Кенигсберг, где стояли русские войска, надолго сохранил воспоминание о его пребывании там и о всевозможных похождениях этого человека, умевшего блестяще прожигать жизнь. В Петербурге он не изменил своих привычек. В 1760 году получил завидное место адъютанта при генерал-фельдцейхмейстере. Этот пост занимал граф П. И. Шувалов, двоюродный брат всемогущего фаворита Елизаветы. Благодаря своему новому положению, Орлов оказался на глазах у всех. У Шувалова была любовница, княгиня Елена Куракина, красота которой восхищала Петербург. Орлов сейчас же стал соперником своего начальника и победил его. Этим он обратил на себя всеобщее внимание, в том числе и Екатерины. Но он чуть не расплатился дорого за свою победу.

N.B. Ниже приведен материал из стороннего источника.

(* ===== verification/DiscoveryRuns.v ===== *)
(** Discovery at work (common/src/discovery.cpp): the targets a client sends to,
    its two sweeps over the datagrams that come back, and the server's responder.

    Sockets, the adapter list, address conversion, the clocks and the random
    generator are Windows calls and are parameters; a loop runs over the list of
    what its turns observe. *)

From S2P Require Import Prelude Wire Codec Protocol Auth RateLimiter KeyStore Json Pairing Discovery.
Import Discovery.

Module DiscoveryRuns.

(** ** Targets *)

Definition kMaximumDiscoveryTargets : Z := 32.
Definition INADDR_BROADCAST : Z := 0xffffffff.

(** The fields of [IP_ADAPTER_ADDRESSES] and [IP_ADAPTER_UNICAST_ADDRESS] that
    are read; addresses are 32-bit numbers in host order. *)
Record Unicast := mkUnicast { un_inet : bool; un_prefix : Z; un_address : Z }.

Record Adapter := mkAdapter {
  ad_up : bool;
  ad_loopback : bool;
  ad_tunnel : bool;
  ad_unicast : list Unicast
}.

(** The targets and the addresses already in them. *)
Definition append_unique_target (targets : list Z) (address : Z) : list Z :=
  if len targets >=? kMaximumDiscoveryTargets then targets
  else if bool_decide (address ∈ targets) then targets
  else targets ++ [address].

Definition broadcast_address (host_address prefix : Z) : Z :=
  let mask := wrap32 (Z.shiftl 0xffffffff (32 - prefix)) in
  Z.lor (Z.land host_address mask) (Z.lxor mask 0xffffffff).

Definition skip_adapter (adapter : Adapter) : bool :=
  negb (ad_up adapter) || ad_loopback adapter || ad_tunnel adapter.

Шувалов не тот человек, который способен простить подобную обиду. Однако вера Орлова в свою счастливую звезду и на этот раз не обманула его: Шувалов скончался, не успев отомстить. Екатерина продолжала интересоваться молодым человеком, рисковавшим жизнью за улыбку прекрасной княгини. Притом случайно Орлов занимал дом, расположенный напротив Зимнего дворца. И это тоже способствовало его сближению с Екатериной.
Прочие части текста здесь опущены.